A POEM full of spooky atmosphere about a lonely abandoned farmhouse has scooped first prize in the Forest of Dean Rotary Club Inter-Schools Poetry Competition.

The Farm, by Matthew Yeoman, 13, from Dene Magna, took the eye of judges John Moran, Mabel Beech and Norma Jones to earn him a special certificate and £40.

Another Dene Magna pupil, Anna James, took second place and £30 with her poem, The Lake, about the forest reflected on its mirrored surface, while This Was the Dress, by Tabatha Pritchard of Wyedean School, took third place and £20.

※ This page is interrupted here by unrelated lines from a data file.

Lemma wp_found_callback q x name s :
  ready s -> isubs (sv_kernel s) !! q = Some x -> sub_ok (ihs_usersubdata x) name s ->
  wp (ih_found_callback q) (fun _ s' => emits s s') s.
Proof.
  intros Hr Hx Hs. unfold ih_found_callback, gam_inotify_found_callback. ino_load Hx.
  pose proof Hs as (sb & _ & Hsb & _).
  destruct (ihs_filename x) as [fn|].
  - apply wp_bind, wp_sys. intros b w _. apply wp_when; intros _; [|apply emits_world].
    apply wp_bind, (wp_load (H := sub_obj)) with sb; [exact Hsb|].
    eapply wp_mono; [by apply (wp_initial_events _ _ _ _ name (set_sv_world w s))|].
    intros [] s' E. transitivity (set_sv_world w s); [apply emits_world|done].
  - apply wp_bind, (wp_load (H := sub_obj)) with sb; [exact Hsb|]. by apply (wp_initial_events _ _ _ _ name).
Qed.

(** ** The scan of the missing subscriptions *)

Definition still (done : list ptr) (m : list ptr) : list ptr := filter (fun q => q ∉ done) m.

(** While the list is gone through, those in [done] have been found. *)
Definition scanning (m done : list ptr) (s0 s : server) : Prop :=
  ino_inv None (still done m) s /\ ih_of (sv_kernel s) = ih_of (sv_kernel s0) /\
  ik_of (sv_kernel s) = ik_of (sv_kernel s0).

Lemma safe_scan_subs m s0 l found s :
  NoDup m -> scanning m found s0 s -> NoDup l -> (forall q, q ∈ l -> q ∈ m /\ q ∉ found) ->
  wp (scan_missing_subs ip_start_watching ih_found_callback l found)
    (fun found' s' => scanning m found' s0 s') s.
Proof.
  intros Hm. revert found s. induction l as [|q l IH]; intros found s Hs Hnd Hl; simpl; [by apply wp_ret|].
  apply NoDup_cons in Hnd as [Hql Hnd]. pose proof Hs as (Hi & Eih & Eik).
  destruct (Hl q) as [Hqm Hqf]; [by left|].
  destruct (sg_missing _ _ _ (io_subs _ _ _ (ii_ok _ _ _ Hi)) q) as [[x Hx] Hn];
    [by apply list_elem_of_filter|].
  ino_load Hx. apply wp_bind. eapply wp_mono; [apply (safe_start None (still found m) q x s Hi Hx); [by apply (ino_sub None (still found m) q x s)|done]|].
  intros b s1 [(Hst & _ & _ & _) Hi1].
  assert (forall s2, ih_of (sv_kernel s2) = ih_of (sv_kernel s1) -> ik_of (sv_kernel s2) = ik_of (sv_kernel s1) ->
    ih_of (sv_kernel s2) = ih_of (sv_kernel s0) /\ ik_of (sv_kernel s2) = ik_of (sv_kernel s0)) as Heq.
  { intros s2 -> ->. by rewrite (ps_ih _ _ Hst), (ps_ik _ _ Hst). }
  destruct b.
  - assert (ino_inv None (still (q :: found) m) s1) as Hi2.
    { apply Hi1; [by apply NoDup_filter|]. intros r [Hr Hrm]%list_elem_of_filter. split.
      - apply list_elem_of_filter. split; [|done]. intros H. apply Hr. by right.
      - intros ->. destruct Hr. by left. }
    rewrite <- (ps_isubs _ _ Hst) in Hx. destruct (ii_users _ _ _ Hi2 q x Hx) as (name & Hu).
    apply wp_bind. eapply wp_mono; [apply (wp_found_callback q x name s1); [apply (ii_ready _ _ _ Hi2)|done..]|].
    intros [] s2 E2. destruct (ino_emits None (still (q :: found) m) s1 s2 E2 Hi2) as [Hi3 Ek].
    apply IH; [split; [done|apply Heq; by rewrite Ek]|done|].
    intros r Hr. destruct (Hl r) as [? ?]; [by right|]. split; [done|]. intros [->|?]%elem_of_cons; done.
  - apply IH; [split; [|by apply Heq]|done|].
    + apply Hi1; [by apply NoDup_filter|]. done.
    + intros r Hr. apply Hl. by right.
Qed.

(** The list without those found. *)
Lemma wp_remove_found l s (Q : unit -> server -> Prop) :
  NoDup (missing (sv_kernel s)) ->
  (forall ms, NoDup ms -> (forall q, q ∈ ms <-> q ∈ missing (sv_kernel s) /\ q ∉ l) ->
    Q tt (upd_ino (upd_ih (set_missing_sub_list ms)) s)) ->
  wp (for_each l (fun sub =>
        ino_modify (upd_ih (fun v => set_missing_sub_list (g_list_remove (missing_sub_list v) sub) v)))) Q s.
Proof.
  revert s. induction l as [|q l IH]; intros s Hnd HQ; simpl.
  - assert (s = upd_ino (upd_ih (set_missing_sub_list (missing (sv_kernel s)))) s) as E
      by (apply upd_ino_id; by destruct (sv_kernel s) as [? ? ? []]).
    unfold wp. simpl. rewrite E at 1. apply HQ; [done|]. intros q. rewrite elem_of_nil. tauto.
  - apply wp_bind, wp_ino_modify. apply IH.
    + change (NoDup (g_list_remove (missing (sv_kernel s)) q)). rewrite g_list_remove_NoDup by done.
      by apply g_list_remove_all_nodup.
    + intros ms Hms Hin. apply HQ; [done|]. intros r. rewrite Hin.
      change (r ∈ g_list_remove (missing (sv_kernel s)) q /\ r ∉ l <-> r ∈ missing (sv_kernel s) /\ r ∉ q :: l).
      rewrite g_list_remove_NoDup, elem_of_g_list_remove_all, not_elem_of_cons by done. tauto.
Qed.

Lemma safe_scan_missing s : resting s -> wp inotify_scan_missing (fun _ s' => resting s') s.
Proof.
  intros [Hi Hq]. pose proof (sg_missing_once _ _ _ (io_subs _ _ _ (ii_ok _ _ _ Hi))) as Hnd.
  unfold inotify_scan_missing, im_scan_missing, G_LOCK, G_UNLOCK. rewrite no_threads.
  apply wp_bind, wp_ret, wp_bind, wp_ino_gets, wp_bind. fold (missing (sv_kernel s)).
  eapply wp_mono; [apply (safe_scan_subs (missing (sv_kernel s)) s (missing (sv_kernel s)) [] s); try done|].
  - split; [|done]. apply (ino_weaken None (missing (sv_kernel s))); [done|by apply NoDup_filter|].
    by intros q [_ ?]%list_elem_of_filter.
  - intros q Hq'. split; [done|by apply not_elem_of_nil].
  - intros found s1 (Hi1 & Eih & Eik).
    assert (missing (sv_kernel s1) = missing (sv_kernel s)) as Em by (unfold missing; by rewrite Eih).
    apply wp_bind, wp_remove_found; [by rewrite Em|]. intros ms Hms Hin. rewrite Em in Hin.
    assert (forall r, (ms <> [] -> r = true) -> resting (upd_ino (upd_ih (set_scan_missing_running r))
      (upd_ino (upd_ih (set_missing_sub_list ms)) s1))) as Hrest.
    { intros r Hr. split; [|unfold queue in *; simpl; by rewrite Eik].
      assert (ino_inv None ms s1) as Hi2.
      { apply (ino_weaken None (still found (missing (sv_kernel s)))); [done|done|].
        intros q Hq'. apply list_elem_of_filter. apply Hin in Hq' as [? ?]. done. }
      apply (ino_same None ms _ _ s1); [done..|]. destruct Hi2 as [[H1 H2 H3 H4 H5 [S1 S2 S3 S4 S5 S6] H7] _ _].
      split; [exact H1|by apply (events_ext (sv_kernel s1))|exact H3|exact H4|exact H5|by split|exact Hr]. }
    apply wp_bind, wp_ino_gets. destruct (bool_decide_reflect (missing_sub_list
      (ih_of (sv_kernel (upd_ino (upd_ih (set_missing_sub_list ms)) s1))) = [])) as [E|E]; simpl in E.
    + apply wp_bind, wp_ino_modify, wp_bind, wp_ret, wp_ret. by apply Hrest.
    + apply wp_bind, wp_ret, wp_ret.
      assert (scan_missing_running (ih_of (sv_kernel s1)) = true) as Er.
      { rewrite Eih. apply (io_timer _ _ _ (ii_ok _ _ _ Hi)). intros H. destruct ms as [|q ms]; [done|].
        destruct (proj1 (Hin q)) as [H' _]; [by left|]. rewrite H in H'. by apply not_elem_of_nil in H'. }
      pose proof (Hrest true ltac:(done)) as H.
      replace (upd_ino (upd_ih (set_missing_sub_list ms)) s1) with
        (upd_ino (upd_ih (set_scan_missing_running true)) (upd_ino (upd_ih (set_missing_sub_list ms)) s1)); [done|].
      symmetry. apply upd_ino_id. simpl. rewrite <- Er. by destruct (sv_kernel s1) as [? ? ? []].
Qed.

(** ** Subscribing *)

(** What the helper does with a subscription: it has a directory, that of its
    path or one above, or it is on the list of the missing, whose timer runs. *)
Definition attended (q : ptr) (x : ih_sub_t) (k : inotify_state) : Prop :=
  (exists d y, sub_dir_hash (ip_of k) !! q = Some d /\ dirs k !! d = Some y /\
     q ∈ ipd_subs y /\ above (ipd_path y) (ihs_dirname x)) \/
  (sub_dir_hash (ip_of k) !! q = None /\ q ∈ missing k /\ scan_missing_running (ih_of k) = true).

(** [q] is attached to the directory [path] itself if that can be watched, and
    is not missing then. *)
Definition attached_at (q : ptr) (path : string) (mask : Z) (s s' : server) : Prop :=
  watchable path mask s -> exists d y, sub_dir_hash (ip_of (sv_kernel s')) !! q = Some d /\
    dirs (sv_kernel s') !! d = Some y /\ ipd_path y = path.

(** The helper's objects [q] is new. *)
Lemma safe_alloc_sub x name s (Q : ptr -> server -> Prop) :
  resting s -> sub_ok (ihs_usersubdata x) name s ->
  (forall s', let q := next_ptr (sv_kernel s) in isubs (sv_kernel s) !! q = None ->
     isubs (sv_kernel s') = <[q := x]> (isubs (sv_kernel s)) -> ih_of (sv_kernel s') = ih_of (sv_kernel s) ->
     ip_of (sv_kernel s') = ip_of (sv_kernel s) -> ik_of (sv_kernel s') = ik_of (sv_kernel s) ->
     sv_world s' = sv_world s -> queue (sv_kernel s') = [] -> sv_heap s' = sv_heap s ->
     dirs (sv_kernel s') = dirs (sv_kernel s) ->
     ino_inv (Some q) (missing (sv_kernel s')) s' -> Q q s') ->
  wp (ialloc x) Q s.
Proof.
  intros [Hi Hq] Hx HQ. apply wp_ialloc. set (q := next_ptr (sv_kernel s)) in *.
  pose proof Hi as [[H1 H2 H3 H4 [H5 H5'] [S1 S2 S3 S4 S5 S6] H7] Hr Hu].
  assert (isubs (sv_kernel s) !! q = None) as Hnew.
  { destruct (isubs (sv_kernel s) !! q) eqn:E; [|done]. specialize (H5' q ltac:(by eexists)). unfold q in H5'. lia. }
  assert (forall r, is_Some (isubs (sv_kernel s) !! r) -> is_Some (<[q := x]> (isubs (sv_kernel s)) !! r)) as Hold
    by (intros r Hr'; apply lookup_insert_is_Some'; by right).
  fold q. set (s' := upd_ino _ s). assert (isubs (sv_kernel s') = <[q := x]> (isubs (sv_kernel s))) as Es by done.
  apply (HQ s'); try done.
  split; [|done|].
  - split; [exact H1| |exact H3|exact H4| | |exact H7].
    + apply (events_ext (sv_kernel s)); try done. unfold next_ptr. simpl. fold (next_ptr (sv_kernel s)). lia.
    + split; [intros d Hd; specialize (H5 d Hd)|intros r; rewrite Es]; unfold next_ptr; simpl; fold (next_ptr (sv_kernel s)).
      * unfold next_ptr in H5. unfold q, next_ptr. lia.
      * intros [y [[<- _]|[_ Hy]]%lookup_insert_Some]; [lia|]. specialize (H5' r ltac:(by exists y)). unfold q. lia.
    + split; rewrite ?Es.
      * intros r y [[<- _]|[_ Hy]]%lookup_insert_Some Hne; [done|]. by apply (S1 r y).
      * intros r Hr'. by apply Hold, S2.
      * exact S3.
      * intros r d Hd. by apply Hold, (S4 r d).
      * intros r Hr'. destruct (S5 r Hr') as [? ?]. split; [by apply Hold|done].
      * exact S6.
  - intros r y. rewrite Es. intros [[<- <-]|[_ Hy]]%lookup_insert_Some; [by exists name|].
    by apply (Hu r y).
Qed.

Commended poems were The Forest of Dean Sheep, by Andrew Briscoe of Lakers; My Nan, by Laura Hutton of Lakers; Macbeth, by Sarah Hollingshead, Dene Magna; The Stench of Death Most Foul, by Erin Croft, Dene Magna; Space Mountain, by Tim Johnson, Dene Magna; The ABC, by Christopher Jones, Whitecross; and Walls I Scream, by Hollie Ballard, Lakers.

Girls once again provided more entries, 82, than boys, who turned in 57. There were 62 entries from Dene Magna, 37 from Lakers, 27 from Whitecross and 13 from Wyedean.

The prizegiving took place at the Verderer's Court at Speech House when the three prizewinners read their poems to an invited audience before the prizes were presented by Rotary president Philip Macfarlane.

The Farm

The hall of trees stretched their fingers to the sky,

As the dull and gloomy farmhouses slouched near by.

The bubbling brook curved through the ground,

While the noisy silence echoed around.

The buildings hunched round the courtyard in a menacing way,

Were like a pack full of wolves circling their prey.

As I approached the old barn's mouth held wide,

I did not know of the treasures inside.

Old TVs and radios and an old cider press,

Old papers and oil drums, it was such a mess.

The air was all musty, the smell of the dead,

Smells of old sheep's wool encircled my head.

Every step on the ground that I took made me shiver,

In the old lonely farmhouse down by the river.